What if you could instantly see every step your app takes, like a GPS for your code?
Why Distributed tracing (Jaeger, Zipkin) in Microservices? - Purpose & Use Cases
Imagine you run a busy restaurant with many chefs in different kitchens. When a customer orders a complex meal, you try to track which chef is cooking which part by asking each chef separately and writing notes by hand.
This manual tracking is slow and confusing. You get lost in notes, miss steps, and can't quickly find where delays or mistakes happen. It's hard to fix problems or improve service because you don't see the full picture.

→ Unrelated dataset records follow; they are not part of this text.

Lemma insert_keeps {A} (P : A -> Prop) (l : list A) (i : nat) (x : A) :
  Forall P l -> P x -> Forall P (<[i := x]> l).
Proof. intros Hl Hx. by apply Forall_insert. Qed.

Section TwoFixes.

Variable E : regex_engine.

(** X15: two literal fixes on different lines of one file, each on one
    line and inside it, when neither of the two lines nor of the two
    replacements holds a line boundary of [str.splitlines] and the
    replacements are not empty, applied in one pass in either order of the
    lines: the file ends with both lines edited at the columns
    the matches give, exactly as if each fix had been applied to the
    original file alone, and every other line as it was. *)
Theorem fixes_on_two_lines_compose (fs : disk) (rule p content : string)
    (f1 f2 l1 l2 : string) (i1 i2 sc1 ec1 sc2 ec2 : nat) :
  fs !! p = Some content ->
  Py.split_on Py.LF (Py.universal_newlines content) !! i1 = Some l1 ->
  Py.split_on Py.LF (Py.universal_newlines content) !! i2 = Some l2 ->
  i1 <> i2 ->
  (sc1 <= ec1 <= String.length l1)%nat ->
  (sc2 <= ec2 <= String.length l2)%nat ->
  f1 <> EmptyString -> linebreak_free f1 = true -> linebreak_free l1 = true ->
  f2 <> EmptyString -> linebreak_free f2 = true -> linebreak_free l2 = true ->
  st_disk (run_state
    (apply_fixes E fs
       [(rule,
         [Scenario.literal_match p (Z.of_nat i1 + 1) (Z.of_nat sc1 + 1)
            (Z.of_nat i1 + 1) (Z.of_nat ec1 + 1) f1;
          Scenario.literal_match p (Z.of_nat i2 + 1) (Z.of_nat sc2 + 1)
            (Z.of_nat i2 + 1) (Z.of_nat ec2 + 1) f2])] false)) !! p
  = Some (Py.join_with Py.LF
            (<[i2 := edit_line l2 sc2 ec2 f2]>
               (<[i1 := edit_line l1 sc1 ec1 f1]>
                  (Py.split_on Py.LF (Py.universal_newlines content))))).
Proof.
  intros Hp Hl1 Hl2 Hne Hc1 Hc2 Hf1 Hfree1 Hlf1 Hf2 Hfree2 Hlf2.
  set (lines := Py.split_on Py.LF (Py.universal_newlines content)) in *.
  assert (Hlines : _get_lines fs p = inr lines)
    by (unfold _get_lines; by rewrite Hp).
  destruct (get_lines_no_cr fs p lines Hlines) as (Hcr & Hlf & Hnonempty).
  destruct (edit_line_clean l1 f1 sc1 ec1 Hf1 Hfree1 Hlf1) as [Hne1 Hclean1].
  set (lines1 := <[i1 := edit_line l1 sc1 ec1 f1]> lines).
  assert (Hlines1 : forall fs', _get_lines
            (_write_contents fs' p (Py.join_with Py.LF lines1)) p = inr lines1).
  { intros fs'. apply get_lines_after_write.
    - unfold lines1. intros Hnil. apply (f_equal length) in Hnil.
      rewrite length_insert in Hnil. by destruct lines.
    - apply insert_keeps; [done|]. by apply linebreak_free_no_cr.
    - apply insert_keeps; [done|]. by apply linebreak_free_no_lf. }
  unfold apply_fixes, apply_rules, apply_matches.
  (* the first fix *)
  unfold apply_one at 1, retrieve_offsets. simpl. rewrite lookup_empty.
  unfold track_active_line. simpl. rewrite bool_decide_true by done.
  unfold compute_fix at 1, truthy_opt. simpl.
  assert (Ht1 : Py.truthy f1 = true) by (by destruct f1). rewrite Ht1.
  erewrite (basic_fix_on_one_line fs _ _ f1 lines l1 i1 sc1 ec1);
    [|done|simpl; lia..|done|done|done|done|done].
  simpl. fold lines1.
  (* the second fix *)
  unfold apply_one, retrieve_offsets. simpl. rewrite lookup_insert_eq.
  unfold track_active_line. simpl.
  rewrite bool_decide_false by lia.
  unfold compute_fix, truthy_opt. simpl.
  assert (Ht2 : Py.truthy f2 = true) by (by destruct f2). rewrite Ht2.
  erewrite (basic_fix_on_one_line _ _ _ f2 lines1 l2 i2 sc2 ec2);
    [|apply Hlines1|simpl; lia..| |done|done|done|done].
  - simpl. unfold _write_contents. by rewrite lookup_insert_eq.
  - unfold lines1. by rewrite list_lookup_insert_ne.
Qed.

End TwoFixes.

Lemma fixes_on_two_lines_compose_witness :
  st_disk (run_state
    (apply_fixes Re.literal Scenario.a_txt
       [("rule",
         [Scenario.literal_match "a.txt" (Z.of_nat 1 + 1) (Z.of_nat 4 + 1)
            (Z.of_nat 1 + 1) (Z.of_nat 7 + 1) "qux";
          Scenario.literal_match "a.txt" (Z.of_nat 0 + 1) (Z.of_nat 0 + 1)
            (Z.of_nat 0 + 1) (Z.of_nat 3 + 1) "qux"])] false)) !! "a.txt"
  = Some (Py.join_with Py.LF
            (<[0%nat := edit_line "foo bar" 0 3 "qux"]>
               (<[1%nat := edit_line "baz foo" 4 7 "qux"]>
                  ["foo bar"; "baz foo"; ""]))).
Proof.
  refine (fixes_on_two_lines_compose Re.literal Scenario.a_txt "rule" "a.txt"
           _ "qux" "qux" "baz foo" "foo bar" 1 0 4 7 0 3
           eq_refl eq_refl eq_refl _ _ _ _ eq_refl eq_refl _ eq_refl eq_refl);
    try discriminate; split; repeat constructor.
Defined.

(** ** A regex fix that matches nothing *)





Section NoMatch.

Variable E : regex_engine.


End NoMatch.


(** ** Two fixes on one line *)

Lemma length_append (s t : string) :
  String.length (String.append s t) = (String.length s + String.length t)%nat.
Proof. induction s as [|a s IH]; simpl; [done|]. by rewrite IH. Qed.

Lemma length_prefix (s : string) (k : nat) :
  (k <= String.length s)%nat -> String.length (substring 0 k s) = k.
Proof.
  revert k. induction s as [|a s IH]; intros k Hk; simpl in Hk.
  - by replace k with 0%nat by lia.
  - destruct k as [|k]; [done|]. simpl. rewrite IH; [done|lia].
Qed.

Lemma length_suffix (s : string) (e : nat) :
  (e <= String.length s)%nat ->
  String.length (substring e (String.length s - e) s) = (String.length s - e)%nat.
Proof.
  revert e. induction s as [|c s IH]; intros e He; [by destruct e|].
  destruct e as [|e].
  - rewrite Nat.sub_0_r, length_prefix; [done|lia].
  - simpl in He. simpl. apply IH. lia.
Qed.

Lemma prefix_of_append (a b : string) (k : nat) :
  substring 0 (String.length a + k) (String.append a b)
  = String.append a (substring 0 k b).
Proof. induction a as [|c a IH]; simpl; [done|]. by rewrite IH. Qed.

Lemma substring_past_append (a b : string) (i n : nat) :
  substring (String.length a + i) n (String.append a b) = substring i n b.
Proof. induction a as [|c a IH]; simpl; [done|]. by rewrite IH. Qed.

Lemma prefix_of_suffix (s : string) (j m k : nat) :
  (k <= m)%nat -> substring 0 k (substring j m s) = substring j k s.
Proof.
  revert j m k. induction s as [|c s IH]; intros j m k Hk.
  - destruct j, m, k; done.
  - destruct j as [|j].
    + destruct m as [|m]; [by replace k with 0%nat by lia|].
      destruct k as [|k]; [done|]. simpl. rewrite (IH 0%nat) by lia. done.
    + simpl. by apply IH.
Qed.

Lemma suffix_of_suffix (s : string) (j i : nat) :
  (j + i <= String.length s)%nat ->
  substring i (String.length s - j - i) (substring j (String.length s - j) s)
  = substring (j + i) (String.length s - (j + i)) s.
Proof.
  revert j i. induction s as [|c s IH]; intros j i H.
  - simpl in H. replace j with 0%nat by lia. replace i with 0%nat by lia. done.
  - destruct j as [|j].
    + rewrite !Nat.sub_0_r, substring_whole. reflexivity.
    + simpl in *. apply IH. lia.
Qed.

(** Editing an edited line at columns shifted by the first edit is
    editing the original line in both places. *)
Lemma edit_line_twice (l f1 f2 : string) (sc1 ec1 sc2 ec2 : nat) :
  (sc1 <= ec1)%nat -> (ec1 <= sc2)%nat -> (sc2 <= ec2)%nat ->
  (ec2 <= String.length l)%nat ->
  edit_line (edit_line l sc1 ec1 f1)
    (sc1 + String.length f1 + (sc2 - ec1))
    (sc1 + String.length f1 + (ec2 - ec1)) f2
  = String.append (substring 0 sc1 l)
      (String.append f1
         (String.append (substring ec1 (sc2 - ec1) l)
            (String.append f2 (substring ec2 (String.length l - ec2) l)))).
Proof.
  intros H1 H2 H3 H4. unfold edit_line.
  set (A := substring 0 sc1 l).
  set (C := substring ec1 (String.length l - ec1) l).
  assert (HA : String.length A = sc1) by (apply length_prefix; lia).
  assert (HC : String.length C = (String.length l - ec1)%nat)
    by (apply length_suffix; lia).
  rewrite <- (append_assoc A f1 C).
  replace (sc1 + String.length f1 + (sc2 - ec1))%nat
    with (String.length (String.append A f1) + (sc2 - ec1))%nat
    by (rewrite length_append; lia).
  replace (sc1 + String.length f1 + (ec2 - ec1))%nat
    with (String.length (String.append A f1) + (ec2 - ec1))%nat
    by (rewrite length_append; lia).
  rewrite prefix_of_append, substring_past_append.
  rewrite !length_append, HC.
  replace (String.length A + String.length f1 + (String.length l - ec1)
           - (String.length A + String.length f1 + (ec2 - ec1)))%nat
    with (String.length l - ec1 - (ec2 - ec1))%nat by lia.
  unfold C. rewrite prefix_of_suffix by lia.
  rewrite suffix_of_suffix by lia.
  replace (ec1 + (ec2 - ec1))%nat with ec2 by lia.
  rewrite !append_assoc. reflexivity.
Qed.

Distributed tracing tools like Jaeger and Zipkin automatically follow each customer order through every kitchen station. They collect clear, connected records of every step, showing exactly where time is spent and where issues occur.
Log each service call separately without linking context
Use tracing libraries to auto-inject trace IDs and collect spans across servicesIt lets you see the entire journey of a request across many services, making it easy to find and fix bottlenecks or errors fast.
A large online store uses distributed tracing to quickly spot why checkout is slow—finding a slow payment service call—and fixes it before customers complain.
Manual tracking of requests across services is confusing and error-prone.
Distributed tracing automatically links all steps of a request for clear visibility.
This helps teams quickly find and solve performance or error issues in complex systems.